**Stored data:**
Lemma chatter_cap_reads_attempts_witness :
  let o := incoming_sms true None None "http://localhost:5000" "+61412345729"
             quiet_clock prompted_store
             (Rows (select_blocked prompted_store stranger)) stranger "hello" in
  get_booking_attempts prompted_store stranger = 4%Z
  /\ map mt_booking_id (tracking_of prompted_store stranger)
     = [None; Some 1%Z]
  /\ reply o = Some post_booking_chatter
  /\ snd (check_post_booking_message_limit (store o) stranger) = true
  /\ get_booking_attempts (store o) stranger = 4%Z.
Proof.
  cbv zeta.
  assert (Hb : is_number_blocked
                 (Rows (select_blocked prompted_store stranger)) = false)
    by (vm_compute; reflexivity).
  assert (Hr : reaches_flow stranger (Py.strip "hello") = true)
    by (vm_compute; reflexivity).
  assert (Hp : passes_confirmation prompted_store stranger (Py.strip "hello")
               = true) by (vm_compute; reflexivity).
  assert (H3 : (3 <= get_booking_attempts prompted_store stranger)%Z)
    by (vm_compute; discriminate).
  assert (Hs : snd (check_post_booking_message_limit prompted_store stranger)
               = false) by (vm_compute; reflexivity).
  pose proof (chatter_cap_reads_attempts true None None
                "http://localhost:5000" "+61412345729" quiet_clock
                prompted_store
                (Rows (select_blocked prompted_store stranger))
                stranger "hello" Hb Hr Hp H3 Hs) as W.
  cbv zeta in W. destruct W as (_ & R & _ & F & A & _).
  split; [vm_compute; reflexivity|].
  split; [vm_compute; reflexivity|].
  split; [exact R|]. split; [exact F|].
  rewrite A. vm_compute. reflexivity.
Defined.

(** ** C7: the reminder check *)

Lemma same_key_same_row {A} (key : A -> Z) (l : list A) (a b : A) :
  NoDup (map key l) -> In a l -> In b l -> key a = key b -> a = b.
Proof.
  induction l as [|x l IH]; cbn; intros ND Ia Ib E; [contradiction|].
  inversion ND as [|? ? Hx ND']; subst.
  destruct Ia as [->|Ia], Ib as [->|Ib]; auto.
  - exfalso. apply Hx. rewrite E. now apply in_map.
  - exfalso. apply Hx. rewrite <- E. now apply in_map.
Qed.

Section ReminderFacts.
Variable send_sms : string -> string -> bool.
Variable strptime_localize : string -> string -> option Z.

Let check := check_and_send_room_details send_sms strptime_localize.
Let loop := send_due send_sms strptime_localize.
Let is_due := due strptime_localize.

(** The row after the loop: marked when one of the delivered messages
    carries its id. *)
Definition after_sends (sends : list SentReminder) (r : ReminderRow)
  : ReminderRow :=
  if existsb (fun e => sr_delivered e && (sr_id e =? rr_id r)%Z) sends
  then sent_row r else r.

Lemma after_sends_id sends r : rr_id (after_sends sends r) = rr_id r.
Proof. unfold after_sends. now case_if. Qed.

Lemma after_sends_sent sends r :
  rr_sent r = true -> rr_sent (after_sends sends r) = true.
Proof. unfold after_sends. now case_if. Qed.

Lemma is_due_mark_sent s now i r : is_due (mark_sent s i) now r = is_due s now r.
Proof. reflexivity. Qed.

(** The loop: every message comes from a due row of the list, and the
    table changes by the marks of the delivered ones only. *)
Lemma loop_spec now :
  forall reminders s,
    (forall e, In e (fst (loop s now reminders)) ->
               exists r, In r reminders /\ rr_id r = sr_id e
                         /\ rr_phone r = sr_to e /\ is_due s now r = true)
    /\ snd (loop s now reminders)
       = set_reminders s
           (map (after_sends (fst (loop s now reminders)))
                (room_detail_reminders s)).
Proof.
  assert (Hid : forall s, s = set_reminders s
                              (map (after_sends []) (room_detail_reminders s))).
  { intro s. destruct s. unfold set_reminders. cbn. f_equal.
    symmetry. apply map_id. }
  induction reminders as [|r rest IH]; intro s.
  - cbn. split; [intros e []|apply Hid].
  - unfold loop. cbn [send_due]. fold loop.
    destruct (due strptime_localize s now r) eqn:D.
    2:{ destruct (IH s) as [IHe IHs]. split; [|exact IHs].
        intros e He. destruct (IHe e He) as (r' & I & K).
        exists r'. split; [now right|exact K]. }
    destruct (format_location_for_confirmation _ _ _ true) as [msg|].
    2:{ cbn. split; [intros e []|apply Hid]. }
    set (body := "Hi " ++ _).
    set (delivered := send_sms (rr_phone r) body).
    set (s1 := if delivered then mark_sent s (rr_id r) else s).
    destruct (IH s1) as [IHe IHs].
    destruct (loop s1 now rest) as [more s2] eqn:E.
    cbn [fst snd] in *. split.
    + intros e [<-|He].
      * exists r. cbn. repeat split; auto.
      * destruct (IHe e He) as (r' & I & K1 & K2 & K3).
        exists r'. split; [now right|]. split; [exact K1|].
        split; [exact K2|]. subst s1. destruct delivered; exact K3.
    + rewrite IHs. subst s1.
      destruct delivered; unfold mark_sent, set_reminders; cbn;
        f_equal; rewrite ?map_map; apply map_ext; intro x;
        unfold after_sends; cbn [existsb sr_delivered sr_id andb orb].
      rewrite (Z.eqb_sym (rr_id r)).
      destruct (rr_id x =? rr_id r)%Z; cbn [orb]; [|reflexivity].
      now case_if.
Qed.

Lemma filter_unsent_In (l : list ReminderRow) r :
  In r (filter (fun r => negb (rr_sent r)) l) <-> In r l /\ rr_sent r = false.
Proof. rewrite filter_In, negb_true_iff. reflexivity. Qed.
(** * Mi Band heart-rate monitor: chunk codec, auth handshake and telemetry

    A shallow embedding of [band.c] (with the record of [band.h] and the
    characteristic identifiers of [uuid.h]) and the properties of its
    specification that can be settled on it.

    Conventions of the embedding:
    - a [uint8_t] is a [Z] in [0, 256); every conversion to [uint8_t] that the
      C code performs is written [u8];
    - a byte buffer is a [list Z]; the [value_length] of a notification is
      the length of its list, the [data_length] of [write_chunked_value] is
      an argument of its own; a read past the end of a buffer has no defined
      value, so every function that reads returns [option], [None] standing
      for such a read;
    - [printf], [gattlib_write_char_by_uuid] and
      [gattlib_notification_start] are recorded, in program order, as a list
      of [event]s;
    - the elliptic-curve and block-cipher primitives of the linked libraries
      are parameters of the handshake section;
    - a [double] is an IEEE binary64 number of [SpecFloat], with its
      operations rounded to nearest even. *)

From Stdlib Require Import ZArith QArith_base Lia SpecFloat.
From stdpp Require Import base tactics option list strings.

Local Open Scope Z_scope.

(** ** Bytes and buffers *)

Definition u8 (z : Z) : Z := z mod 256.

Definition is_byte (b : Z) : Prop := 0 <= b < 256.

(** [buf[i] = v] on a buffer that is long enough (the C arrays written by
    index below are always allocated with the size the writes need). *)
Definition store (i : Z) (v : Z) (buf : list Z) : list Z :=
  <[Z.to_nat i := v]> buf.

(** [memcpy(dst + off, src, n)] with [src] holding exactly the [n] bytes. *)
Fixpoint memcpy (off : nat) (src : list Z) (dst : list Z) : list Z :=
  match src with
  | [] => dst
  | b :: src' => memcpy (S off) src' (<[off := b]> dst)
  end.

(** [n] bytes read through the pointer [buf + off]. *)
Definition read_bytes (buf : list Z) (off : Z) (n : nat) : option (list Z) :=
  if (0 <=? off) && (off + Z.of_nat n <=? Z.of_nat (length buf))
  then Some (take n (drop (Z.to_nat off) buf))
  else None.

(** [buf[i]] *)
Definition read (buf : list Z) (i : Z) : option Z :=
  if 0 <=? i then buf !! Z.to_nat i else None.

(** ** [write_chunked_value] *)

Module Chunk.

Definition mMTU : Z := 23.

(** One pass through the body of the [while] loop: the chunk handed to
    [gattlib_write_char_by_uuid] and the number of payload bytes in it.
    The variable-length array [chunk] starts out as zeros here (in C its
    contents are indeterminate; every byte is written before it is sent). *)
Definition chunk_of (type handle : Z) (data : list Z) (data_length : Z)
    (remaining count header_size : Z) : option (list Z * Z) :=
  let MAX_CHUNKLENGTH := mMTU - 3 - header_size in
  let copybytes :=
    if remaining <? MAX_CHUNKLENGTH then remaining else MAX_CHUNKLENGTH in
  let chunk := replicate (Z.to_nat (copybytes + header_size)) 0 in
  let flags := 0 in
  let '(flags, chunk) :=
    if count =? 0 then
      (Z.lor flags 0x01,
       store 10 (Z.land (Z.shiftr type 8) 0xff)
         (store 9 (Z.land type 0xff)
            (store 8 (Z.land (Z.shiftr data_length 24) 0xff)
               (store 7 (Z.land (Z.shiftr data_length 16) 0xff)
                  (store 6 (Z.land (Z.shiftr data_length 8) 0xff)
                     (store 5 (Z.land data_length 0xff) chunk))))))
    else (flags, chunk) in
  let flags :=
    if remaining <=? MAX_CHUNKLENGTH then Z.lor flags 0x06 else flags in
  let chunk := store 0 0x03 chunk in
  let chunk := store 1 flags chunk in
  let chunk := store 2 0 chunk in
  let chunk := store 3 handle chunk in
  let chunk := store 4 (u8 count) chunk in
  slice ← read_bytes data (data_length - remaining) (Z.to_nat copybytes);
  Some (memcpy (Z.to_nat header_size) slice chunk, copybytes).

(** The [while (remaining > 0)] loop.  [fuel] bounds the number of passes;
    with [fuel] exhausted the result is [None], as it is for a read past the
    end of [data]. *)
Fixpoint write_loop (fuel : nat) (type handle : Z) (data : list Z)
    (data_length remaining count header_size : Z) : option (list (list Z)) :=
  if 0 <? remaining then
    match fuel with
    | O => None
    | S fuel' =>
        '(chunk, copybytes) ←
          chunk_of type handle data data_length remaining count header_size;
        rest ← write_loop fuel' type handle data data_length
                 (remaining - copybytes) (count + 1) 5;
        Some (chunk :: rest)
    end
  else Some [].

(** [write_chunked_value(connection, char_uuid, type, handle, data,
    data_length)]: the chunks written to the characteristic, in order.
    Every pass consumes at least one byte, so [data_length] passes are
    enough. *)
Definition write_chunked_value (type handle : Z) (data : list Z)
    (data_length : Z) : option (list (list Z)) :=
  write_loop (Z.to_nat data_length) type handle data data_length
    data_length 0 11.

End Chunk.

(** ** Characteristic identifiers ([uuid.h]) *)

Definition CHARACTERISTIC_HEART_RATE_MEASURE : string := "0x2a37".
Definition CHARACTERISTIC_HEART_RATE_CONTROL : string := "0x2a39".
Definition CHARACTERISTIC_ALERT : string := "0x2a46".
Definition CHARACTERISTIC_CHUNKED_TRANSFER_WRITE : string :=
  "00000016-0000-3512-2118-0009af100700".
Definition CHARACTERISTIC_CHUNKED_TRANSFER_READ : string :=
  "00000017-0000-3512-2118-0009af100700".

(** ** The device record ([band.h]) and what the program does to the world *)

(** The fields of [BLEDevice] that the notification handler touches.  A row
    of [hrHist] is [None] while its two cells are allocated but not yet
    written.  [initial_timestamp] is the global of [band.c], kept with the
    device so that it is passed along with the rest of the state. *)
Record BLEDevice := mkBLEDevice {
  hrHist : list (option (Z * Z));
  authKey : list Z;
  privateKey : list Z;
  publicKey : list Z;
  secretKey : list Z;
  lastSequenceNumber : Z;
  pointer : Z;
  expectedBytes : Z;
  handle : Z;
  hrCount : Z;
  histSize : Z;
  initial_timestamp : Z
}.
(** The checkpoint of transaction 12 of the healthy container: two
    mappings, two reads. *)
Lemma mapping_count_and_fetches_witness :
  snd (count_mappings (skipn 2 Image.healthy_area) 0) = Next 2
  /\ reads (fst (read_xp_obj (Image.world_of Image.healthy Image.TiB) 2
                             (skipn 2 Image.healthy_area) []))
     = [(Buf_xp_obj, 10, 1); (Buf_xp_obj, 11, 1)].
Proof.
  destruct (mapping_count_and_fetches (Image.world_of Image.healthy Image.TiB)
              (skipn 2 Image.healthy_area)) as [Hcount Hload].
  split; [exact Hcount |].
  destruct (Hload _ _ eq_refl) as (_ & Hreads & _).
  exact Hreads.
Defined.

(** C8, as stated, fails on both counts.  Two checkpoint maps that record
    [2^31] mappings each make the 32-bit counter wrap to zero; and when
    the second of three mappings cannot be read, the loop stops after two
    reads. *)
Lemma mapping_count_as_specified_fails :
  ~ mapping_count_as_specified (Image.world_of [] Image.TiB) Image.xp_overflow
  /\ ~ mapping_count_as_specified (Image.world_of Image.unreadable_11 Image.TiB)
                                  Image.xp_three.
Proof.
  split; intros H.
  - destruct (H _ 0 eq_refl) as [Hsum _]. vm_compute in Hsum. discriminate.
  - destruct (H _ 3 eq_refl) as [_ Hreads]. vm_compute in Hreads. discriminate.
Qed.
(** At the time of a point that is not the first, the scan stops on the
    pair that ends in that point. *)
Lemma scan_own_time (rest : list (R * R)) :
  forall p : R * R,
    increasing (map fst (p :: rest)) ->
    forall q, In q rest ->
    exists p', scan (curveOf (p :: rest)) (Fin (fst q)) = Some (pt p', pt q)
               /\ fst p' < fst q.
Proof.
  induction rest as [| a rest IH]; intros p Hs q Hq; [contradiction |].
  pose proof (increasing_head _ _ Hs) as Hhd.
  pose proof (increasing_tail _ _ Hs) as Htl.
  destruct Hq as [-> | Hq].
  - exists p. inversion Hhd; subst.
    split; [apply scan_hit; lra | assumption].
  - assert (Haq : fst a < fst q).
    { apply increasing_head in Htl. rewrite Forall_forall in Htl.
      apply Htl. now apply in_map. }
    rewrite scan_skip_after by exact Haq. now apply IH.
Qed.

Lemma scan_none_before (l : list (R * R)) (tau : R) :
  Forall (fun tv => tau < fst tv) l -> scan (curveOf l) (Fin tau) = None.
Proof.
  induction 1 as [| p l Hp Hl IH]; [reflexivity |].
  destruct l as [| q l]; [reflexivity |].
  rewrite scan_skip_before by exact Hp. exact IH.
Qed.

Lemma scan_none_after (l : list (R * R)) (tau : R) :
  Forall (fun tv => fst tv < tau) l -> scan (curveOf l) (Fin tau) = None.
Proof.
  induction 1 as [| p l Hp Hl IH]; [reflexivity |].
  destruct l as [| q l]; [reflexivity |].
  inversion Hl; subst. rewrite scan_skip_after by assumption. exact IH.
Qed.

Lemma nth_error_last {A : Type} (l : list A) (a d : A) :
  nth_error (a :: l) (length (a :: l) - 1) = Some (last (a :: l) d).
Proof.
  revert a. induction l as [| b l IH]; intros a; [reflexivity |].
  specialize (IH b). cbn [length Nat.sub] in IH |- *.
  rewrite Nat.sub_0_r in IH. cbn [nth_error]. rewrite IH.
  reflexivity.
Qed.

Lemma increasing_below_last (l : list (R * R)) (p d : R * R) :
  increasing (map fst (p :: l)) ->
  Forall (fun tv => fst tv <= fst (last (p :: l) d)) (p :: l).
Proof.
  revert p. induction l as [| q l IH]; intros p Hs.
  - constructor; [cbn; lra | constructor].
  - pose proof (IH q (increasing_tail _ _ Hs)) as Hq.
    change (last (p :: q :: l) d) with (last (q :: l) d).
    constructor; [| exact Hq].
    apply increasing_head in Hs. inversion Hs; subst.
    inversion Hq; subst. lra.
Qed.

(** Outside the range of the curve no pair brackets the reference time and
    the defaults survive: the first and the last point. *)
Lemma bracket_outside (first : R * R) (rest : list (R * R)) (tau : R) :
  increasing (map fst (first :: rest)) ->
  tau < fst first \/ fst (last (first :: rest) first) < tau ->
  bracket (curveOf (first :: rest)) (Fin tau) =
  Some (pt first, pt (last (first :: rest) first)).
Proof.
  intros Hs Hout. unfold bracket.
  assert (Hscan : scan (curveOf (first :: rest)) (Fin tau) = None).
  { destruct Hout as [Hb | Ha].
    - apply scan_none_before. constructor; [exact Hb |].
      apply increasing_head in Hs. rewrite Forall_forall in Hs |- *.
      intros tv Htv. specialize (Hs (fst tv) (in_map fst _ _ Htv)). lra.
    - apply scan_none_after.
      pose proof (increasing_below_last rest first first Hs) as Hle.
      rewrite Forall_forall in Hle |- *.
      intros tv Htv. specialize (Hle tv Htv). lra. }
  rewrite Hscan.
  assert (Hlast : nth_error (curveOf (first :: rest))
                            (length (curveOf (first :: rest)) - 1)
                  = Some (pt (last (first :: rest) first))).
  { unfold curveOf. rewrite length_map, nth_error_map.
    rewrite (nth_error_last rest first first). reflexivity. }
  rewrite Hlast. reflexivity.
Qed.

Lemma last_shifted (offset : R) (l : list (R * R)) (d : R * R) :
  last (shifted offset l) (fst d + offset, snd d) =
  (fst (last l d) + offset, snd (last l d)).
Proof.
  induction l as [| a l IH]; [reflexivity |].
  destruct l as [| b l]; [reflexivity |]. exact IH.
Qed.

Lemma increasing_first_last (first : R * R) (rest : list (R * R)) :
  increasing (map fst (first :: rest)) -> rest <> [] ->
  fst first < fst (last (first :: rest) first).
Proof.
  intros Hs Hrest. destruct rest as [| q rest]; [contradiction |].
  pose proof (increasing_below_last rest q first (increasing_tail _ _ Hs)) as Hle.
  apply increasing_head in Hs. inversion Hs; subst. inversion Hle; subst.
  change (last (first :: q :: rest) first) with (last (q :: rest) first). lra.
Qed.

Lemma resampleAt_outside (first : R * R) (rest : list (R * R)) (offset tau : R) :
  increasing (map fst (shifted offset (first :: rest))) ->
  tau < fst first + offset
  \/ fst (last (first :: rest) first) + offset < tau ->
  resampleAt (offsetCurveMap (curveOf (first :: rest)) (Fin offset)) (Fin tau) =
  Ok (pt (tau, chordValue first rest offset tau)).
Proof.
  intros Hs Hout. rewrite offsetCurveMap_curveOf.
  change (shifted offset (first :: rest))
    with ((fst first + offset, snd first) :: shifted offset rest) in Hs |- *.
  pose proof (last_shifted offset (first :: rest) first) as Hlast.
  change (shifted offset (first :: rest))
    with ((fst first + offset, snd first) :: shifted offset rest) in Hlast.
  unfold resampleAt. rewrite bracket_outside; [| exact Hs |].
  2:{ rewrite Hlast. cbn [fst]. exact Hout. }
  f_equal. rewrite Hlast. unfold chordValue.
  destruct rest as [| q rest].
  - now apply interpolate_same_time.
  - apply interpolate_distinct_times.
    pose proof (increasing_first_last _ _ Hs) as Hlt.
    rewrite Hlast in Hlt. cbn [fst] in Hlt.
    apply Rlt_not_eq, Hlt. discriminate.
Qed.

**Work item:** Using the data above, repeat exactly the lines that begin at the line with "(** ** Bytes and buffers *)" and end at the line with "if (0 <=? off)", both ends included.

**Answer:**
(** ** Bytes and buffers *)

Definition u8 (z : Z) : Z := z mod 256.

Definition is_byte (b : Z) : Prop := 0 <= b < 256.

(** [buf[i] = v] on a buffer that is long enough (the C arrays written by
    index below are always allocated with the size the writes need). *)
Definition store (i : Z) (v : Z) (buf : list Z) : list Z :=
  <[Z.to_nat i := v]> buf.

(** [memcpy(dst + off, src, n)] with [src] holding exactly the [n] bytes. *)
Fixpoint memcpy (off : nat) (src : list Z) (dst : list Z) : list Z :=
  match src with
  | [] => dst
  | b :: src' => memcpy (S off) src' (<[off := b]> dst)
  end.

(** [n] bytes read through the pointer [buf + off]. *)
Definition read_bytes (buf : list Z) (off : Z) (n : nat) : option (list Z) :=
  if (0 <=? off) && (off + Z.of_nat n <=? Z.of_nat (length buf))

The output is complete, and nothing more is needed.